Some six decades after Penrose and Terrell’s publications, the Terrell effect is still not widely known – Terrell died in 2009 after a lifetime at Los Alamos – and many textbooks and science presenters still get length contraction wrong. But when you realize what Penrose and Terrell had to say, you’ll surely wonder why you never thought about Lorentz contraction in this way before. As the German philosopher Arthur Schopenhauer once wrote, in a remark that’s often erroneously attributed to Erwin Schrödinger: “The task is…not so much to see what no-one has yet seen; but to think what nobody has yet thought, about that which everybody sees.”
High-speed vision
What’s the fastest speed we can see with the human eye? One way to answer this question has been suggested by Jack Singal, a physicist at the University of Richmond in Virginia. He imagined an object – a Borg spaceship from Star Trek if you like (shown above) – moving at speed v, passing linearly across one’s field of vision, visible if it were at rest, and directly overhead. For simplicity, he ignored any potential distortion from the atmosphere and assumed the ship is bright enough to see.
Now if A is the angle (in radians) over which the human eye can focus, T is the neurological “refresh rate” of human visual perception, and D is the closest distance between you and the object, then according to simple geometry, and ignoring any unfocused peripheral vision, v = DA/T. Given that A ≈ 1° (0.017 radians) and T ≈ 0.001 s, then if the Borg ship is 100 km away, skimming the very top of the Earth’s atmosphere, the fastest visible speed will be 1750 km/s or roughly 0.6% of the speed of light. (Such an object would take only four minutes to get from Earth to the Moon, and its purely relativistic length contraction would be, for a 1000 m-long ship, only 2 cm.)

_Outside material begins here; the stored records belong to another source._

(** * Lattice-surgery compiler: patches, ancilla routing and time slices

    A shallow embedding of [patches.py], [topological_assembly.py] and
    [rotation.py].

    Python integers are [Z], tuples [(col, row)] are pairs, lists are lists,
    the insertion-ordered operator [dict] is an association list with distinct
    keys, and a raised exception is a value of [exn].  Objects that the code
    mutates in place are modelled by explicit state passing: a lattice is a
    value that each routine returns updated, a patch object is named by its
    position in [patches] of its lattice, and the lattices referenced by the
    composer's slice list live in a store indexed by location, so that two
    slices holding the same lattice object hold the same location.  A patch
    or edge object is taken to occur once, in one lattice: the layout
    initializer builds the lattice so and [copy.deepcopy] keeps it so.

    The graph library [igraph] is not part of the repository.  The routing
    code is stated over any function with the signature of
    [Graph.get_shortest_paths]; where a statement evaluates the routing on a
    layout, the function is the breadth-first search of module [igraph]
    below. *)

From Stdlib Require Import ZArith Ascii String DecimalString DecimalZ Lia.
From stdpp Require Import base decidable list strings.

Local Open Scope Z_scope.

(** ** Exceptions and results *)

Inductive exn : Set :=
  | AssertionError | IndexError | KeyError | ValueError | AttributeError.

Inductive result (A : Type) : Type :=
  | Ok (a : A)
  | Raise (e : exn).
Arguments Ok {A} a.
Arguments Raise {A} e.

(** Sequencing: the first exception raised ends the computation. *)
#[global] Instance result_bind : MBind result := fun A B k r =>
  match r with
  | Ok a => k a
  | Raise e => Raise e
  end.

#[global] Instance exn_eq_dec : EqDecision exn.
Proof. solve_decision. Defined.

(** ** rotation.py: the operator vocabulary *)

Module PauliOperator.
Inductive t : Set := I | X | Y | Z.
End PauliOperator.

#[global] Instance PauliOperator_eq_dec : EqDecision PauliOperator.t.
Proof. solve_decision. Defined.

(** ** patches.py: the grid and border model *)

Definition Cell : Set := (Z * Z)%type.

Inductive Orientation : Set := Top | Bottom | Left | Right.

Inductive EdgeType : Set :=
  | Solid | SolidStiched | Dashed | DashedStiched | AncillaJoin.

Inductive PatchType : Set := Qubit | DistillationQubit | Ancilla.

(** Modelled from the spec: the optional logical state of a patch.  The
    module [qubit_state] that declares it is not among the sources; the
    constructors are the values the layout initializer passes
    ([InitializeableState.Zero], [.Plus], [.Magic]), and the code under study
    only stores the value. *)
Inductive QubitState : Set := Zero | Plus | Magic.

Inductive CoordType : Set := Col | Row.

#[global] Instance Orientation_eq_dec : EqDecision Orientation.
Proof. solve_decision. Defined.
#[global] Instance EdgeType_eq_dec : EqDecision EdgeType.
Proof. solve_decision. Defined.
#[global] Instance PatchType_eq_dec : EqDecision PatchType.
Proof. solve_decision. Defined.
#[global] Instance QubitState_eq_dec : EqDecision QubitState.
Proof. solve_decision. Defined.
#[global] Instance CoordType_eq_dec : EqDecision CoordType.
Proof. solve_decision. Defined.

Definition stitched_type (self : EdgeType) : EdgeType :=
  match self with
  | Solid => SolidStiched
  | Dashed => DashedStiched
  | _ => self
  end.

Definition unstitched_type (self : EdgeType) : EdgeType :=
  match self with
  | SolidStiched => Solid
  | DashedStiched => Dashed
  | _ => self
  end.

(** [PAULI_OPERATOR_TO_EDGE_MAP[op]]: a [KeyError] outside X and Z. *)
Definition PAULI_OPERATOR_TO_EDGE_MAP (op : PauliOperator.t) : result EdgeType :=
  match op with
  | PauliOperator.X => Ok Dashed
  | PauliOperator.Z => Ok Solid
  | _ => Raise KeyError
  end.

Record Edge : Set := mkEdge {
  border_type : EdgeType;
  cell : Cell;
  orientation : Orientation
}.

#[global] Instance Edge_eq_dec : EqDecision Edge.
Proof. solve_decision. Defined.

(** The dictionary of [getNeighbouringCell] has all four orientations, so
    [.get] never yields [None]. *)
Definition getNeighbouringCell (self : Edge) : Cell :=
  let '(col, row) := cell self in
  match orientation self with
  | Top => (col, row - 1)
  | Bottom => (col, row + 1)
  | Left => (col - 1, row)
  | Right => (col + 1, row)
  end.

Definition isStiched (self : Edge) : bool :=
  bool_decide (border_type self = SolidStiched)
  || bool_decide (border_type self = DashedStiched).

Record Patch : Set := mkPatch {
  patch_type : PatchType;
  state : option QubitState;
  cells : list Cell;
  edges : list Edge;
  patch_uuid : option N
}.

#[global] Instance Patch_eq_dec : EqDecision Patch.
Proof. solve_decision. Defined.

(** [self.cells[0]] *)
Definition getRepresentative (self : Patch) : result Cell :=
  match cells self with
  | c :: _ => Ok c
  | [] => Raise IndexError
  end.

Definition coord (coord_type : CoordType) (c : Cell) : Z :=
  match coord_type with
  | Col => fst c
  | Row => snd c
  end.

Definition getCoordList (self : Patch) (coord_type : CoordType) : list Z :=
  map (coord coord_type) (cells self).

(** [logical_ops] is initialised to the empty list and never read or written
    by the code under study; it is left out. *)
Record Lattice : Set := mkLattice {
  patches : list Patch;
  min_rows : Z;
  min_cols : Z
}.

#[global] Instance Lattice_eq_dec : EqDecision Lattice.
Proof. solve_decision. Defined.

(** Python's [max] of an iterable: [ValueError] when it is empty. *)
Definition py_max (l : list Z) : result Z :=
  match l with
  | [] => Raise ValueError
  | x :: l' => Ok (fold_left Z.max l' x)
  end.

Definition getMaxCoord (self : Lattice) (coord_type : CoordType) : result Z :=
  let all_coords := concat (map (fun patch => getCoordList patch coord_type) (patches self)) in
  let lower_bound :=
    if decide (coord_type = Row) then min_rows self else min_cols self in
  m ← py_max all_coords;
  Ok (Z.max (1 + m) lower_bound).

Definition getCols (self : Lattice) : result Z := getMaxCoord self Col.

Definition getRows (self : Lattice) : result Z := getMaxCoord self Row.

Definition clear (self : Lattice) : Lattice :=
  {| patches := []; min_rows := min_rows self; min_cols := min_cols self |}.

(** The first patch, in list order, one of whose cells equals [target],
    together with its position in [self.patches]; the position stands for the
    identity of the patch object that the callers mutate. *)
Definition findPatchOfCell (self : Lattice) (target : Cell) : option (nat * Patch) :=
  list_find (fun patch => target ∈ cells patch) (patches self).

Definition getPatchOfCell (self : Lattice) (target : Cell) : option Patch :=
  snd <$> findPatchOfCell self target.

Definition cellIsFree (self : Lattice) (target : Cell) : bool :=
  match getPatchOfCell self target with
  | None => true
  | Some _ => false
  end.

(** [maybe_patch.cells[0]] cannot fail: a patch found by [getPatchOfCell] has
    a cell. *)
Definition getPatchRepresentative (self : Lattice) (c : Cell) : Cell :=
  match getPatchOfCell self c with
  | Some maybe_patch => hd c (cells maybe_patch)
  | None => c
  end.

(** ** Python values the routing code compares and prints *)

(** [cell == name] compares a tuple with a string in [add_directed_edges];
    Python's [==] is [False] across the two types. *)
Inductive PyValue : Set :=
  | PyTuple (c : Cell)
  | PyStr (s : string).

Definition py_eq (a b : PyValue) : bool :=
  match a, b with
  | PyTuple c, PyTuple d => bool_decide (c = d)
  | PyStr s, PyStr t => bool_decide (s = t)
  | _, _ => false
  end.

Definition str_int (z : Z) : string := NilZero.string_of_int (Z.to_int z).

(** [str((col, row))], e.g. ["(12, 9)"]. *)
Definition str (c : Cell) : string :=
  ("(" +:+ str_int (fst c) +:+ ", " +:+ str_int (snd c) +:+ ")")%string.

(** The text before the first [", "] and the text after it. *)
Fixpoint split_comma (s : string) : option (string * string) :=
  match s with
  | EmptyString => None
  | String a rest =>
      match (if Ascii.eqb a ","%char
             then match rest with
                  | String " "%char rest' => Some rest'
                  | _ => None
                  end
             else None) with
      | Some rest' => Some (EmptyString, rest')
      | None =>
          match split_comma rest with
          | Some (l, r) => Some (String a l, r)
          | None => None
          end
      end
  end.

(** The text before the closing parenthesis that ends [s]. *)
Fixpoint strip_paren (s : string) : option string :=
  match s with
  | EmptyString => None
  | String a rest =>
      if Ascii.eqb a ")"%char && bool_decide (rest = EmptyString)
      then Some EmptyString
      else String a <$> strip_paren rest
  end.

However, that limiting observational speed may be too high. Jordan DeLong, a psychologist who is a data-science director of the Los Angeles market-research firm Research Narrative, thinks the situation is more complex. “The eye isn’t uniformly sensitive like a digital camera,” says DeLong, who has carried out research on vision especially as it relates to film. “The periphery is better at detecting motion, but not as sensitive to detail and colour.” And brighter visual stimuli are transmitted more quickly to the brain.
DeLong points to a classic study from 1985, in which a team led by Craig Meyer, now of the University of Virginia, immobilized the heads of five male subjects, who were asked to track a moving spot as closely as possible. Using a device to monitor their eye movements, Meyer found that – in this near-perfect set-up – their eyes could track a spot to an upper limit of about 90° per second (Vision Research 25 561). “That could be a small object really close to the eye that’s moving slowly, or a large thing in the distance moving more quickly,” says DeLong. The equation above yields a maximum detectable velocity at a distance of 100 km of only about 160 km/s, or 0.05% of the speed of light.